ASSIGNED TASK: Which lines of the listing hold the string "option"? Copy those lines.

PROVIDED DATA:
(* ===== verification/RestoreFs.v ===== *)
(** * The file system of a restore

    The tree of files a restore works on, its system calls with their failures and with
    other processes that act between them, and [restore/paths.py]. Path resolution is that
    of [LocalGc]. *)

From S2P Require Import Prelude PyStr Common Heapq Hrw Cluster Protection Catalog Cas StorageNode.
From S2P Require Import RestoreFetch LocalGc.

(** ** The tree

    A regular file has its content, permission bits, time of modification and number of
    names; a time that was set by the run itself is [None]. *)
Inductive node :=
  | NDir (mode : Z) (mtime : option Q)
  | NFile (content : bytes) (mode : Z) (mtime : option Q) (nlink : Z)
  | NLink (target : bool * path)
  | NOther (mode : Z).

Notation tree := (gmap path node).

Definition node_is_dir (n : node) : bool := match n with NDir _ _ => true | _ => false end.
Definition node_is_link (n : node) : bool := match n with NLink _ => true | _ => false end.
Lemma calm_open_regular writable create : reach G h → sm_respects (calm G T) (open_regular_file env paths h writable create).
Proof.
  intros Hp. unfold open_regular_file.
  apply (calm_bind_post env paths Hsib G T HG _ _ (λ q, q = h)).
  - calm_sys. intros fs Hi. by eapply step_open.
  - intros s Hi. by apply open_path.
  - intros q ->. respects_walk ltac:(first [apply calm_read'|by apply calm_fchmod]).
Qed.

Lemma calm_open_resume : reach G h → sm_respects (calm G T) (open_resume_file env paths h).
Proof.
  intros Hp. unfold open_resume_file. apply respects_bind; [apply _|by apply calm_open_regular|]. intros q.
  respects_walk ltac:(by calm_sys).
Qed.

Lemma calm_discard : reach G h → sm_respects (calm G T) (discard_resume_file env paths h).
Proof.
  intros Hp. apply respects_catch; [apply _|calm_sys; intros fs Hi; by eapply step_unlink|].
  intros e k. case_bool_decide; [|done]. intros [= <-]. apply respects_ret. apply _.
Qed.

Lemma calm_validate_chunks entries k b : sm_respects (calm G T) (validate_chunks env paths blake3 h entries k b).
Proof.
  revert k b. induction entries as [|[[o hash] sz] entries IH]; intros k b; cbn [validate_chunks];
    respects_walk ltac:(first [apply calm_read_exact|apply IH]).
Qed.
Lemma calm_validate_content rid n size :
  reach G h → sm_respects (calm G T) (validate_content env paths blake3 c h rid n size).
Proof.
  intros Hp. unfold validate_content. apply (calm_bind_post env paths Hsib G T HG _ _ (λ q, q = h)).
  - by apply calm_open_regular.
  - intros s Hi. unfold open_regular_file. apply post_bind. eapply post_mono; [by apply open_path|].
    intros q s1 _ ->. apply post_bind. eapply post_mono; [apply post_true|]. intros [|content m t l| |] s2 _ _; try done.
    destruct (negb _); [done|]. apply post_bind. eapply post_mono; [apply post_true|]. done.
  - intros q ->. respects_walk ltac:(first [apply calm_validate_chunks|apply calm_read_exact]).
Qed.

Lemma calm_validate_completed rid n size :
  reach G h → crossed G h → sm_respects (calm G T) (validate_completed_file env paths blake3 c h rid n size).
Proof.
  intros Hp Hc. unfold validate_completed_file.
  respects_walk ltac:(first [apply calm_catch; [|apply respects_ret; apply _];
    first [by apply calm_validate_content
          |apply respects_bind; [apply _|first [by apply calm_lstat|by apply calm_chmod]|intros; apply respects_ret; apply _]]]).
Qed.
End quietly.

Lemma calm_weaken G (T T' : path → Prop) {A} (m : SM RestoreState A) :
  (∀ q, T q → T' q) → sm_respects (calm G T) m → sm_respects (calm G T') m.
Proof.
  intros HT Hm s Hi. destruct (Hm s Hi) as [H1 H2 H3]. split; [by eapply tree_step_weaken|done..].
Qed.

(** ** Files whose content is followed *)

Definition file_at (s : RestoreState) (p : path) : option bytes := content_of (rs_fs s !! p).

Lemma step_file (T : path → Prop) fs fs' p :
  tree_step env paths T fs fs' → owned p → ¬ T p → is_Some (content_of (fs !! p)) →
  content_of (fs' !! p) = content_of (fs !! p).
Proof.
  intros [_ H _] Ho HT [ct Hct]. destruct (H p Ho) as [_ [?|[Hs|[E _]]]]; [done| |by rewrite E in Hct].
  symmetry. by apply same_shape_content.
Qed.

Lemma step_dir (T : path → Prop) fs fs' p :
  tree_step env paths T fs fs' → owned p → ¬ T p → is_dir_at fs p = true → is_dir_at fs' p = true.
Proof.
  intros [_ H _] Ho HT Hd. destruct (H p Ho) as [_ [?|[Hs|[_ E]]]]; [done| |done]. by rewrite (is_dir_at_same fs).
Qed.

(** Reading changes no entry of the run. *)
Definition unchanged (s s' : RestoreState) : Prop := ∀ q, owned q → rs_fs s' !! q = rs_fs s !! q.

#[local] Instance unchanged_preorder : PreOrder unchanged.
Proof. split; [by intros s q|]. intros s1 s2 s3 H1 H2 q Hq. by rewrite H2, H1. Qed.

Lemma unchanged_read {A} (f : tree → res A) : sm_respects unchanged (sys_read env paths f).
Proof.
  intros s q Hq. unfold sys_read, sys. destruct (re_fault env (rs_calls s)); cbn; by apply interfere_owned.
Qed.

Lemma unchanged_read_exact h pos size : sm_respects unchanged (read_exact env paths h pos size).
Proof. respects_walk ltac:(apply unchanged_read). Qed.

Lemma unchanged_file s s' p : unchanged s s' → owned p → file_at s' p = file_at s p.
Proof. intros H Hp. unfold file_at. by rewrite H. Qed.

Lemma fstat_post h s ct :
  owned h → h ≠ [] → file_at s h = Some ct →
  sm_post (sys_read env paths (fs_fstat h)) s (λ n s', file_content n = ct ∧ unchanged s s').
Proof.
  intros Ho Hne Hct. eapply (post_respects unchanged); [apply unchanged_read|]. unfold sm_post.
  destruct (sys_read env paths (fs_fstat h) s) as [[n|e] s'] eqn:E; [|done]. apply read_ok in E as [E _]. intros Hun.
  split; [|done]. unfold fs_fstat in E. rewrite node_at_lookup, interfere_owned in E by done.
  unfold file_at, content_of in Hct. destruct (rs_fs s !! h) as [[]|]; try done. injection E as <-. cbn.
  destruct (_ =? _)%Z; by simplify_eq.
Qed.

SOLUTION TO THIS EXERCISE:
  | NDir (mode : Z) (mtime : option Q)
  | NFile (content : bytes) (mode : Z) (mtime : option Q) (nlink : Z)
Definition file_at (s : RestoreState) (p : path) : option bytes := content_of (rs_fs s !! p).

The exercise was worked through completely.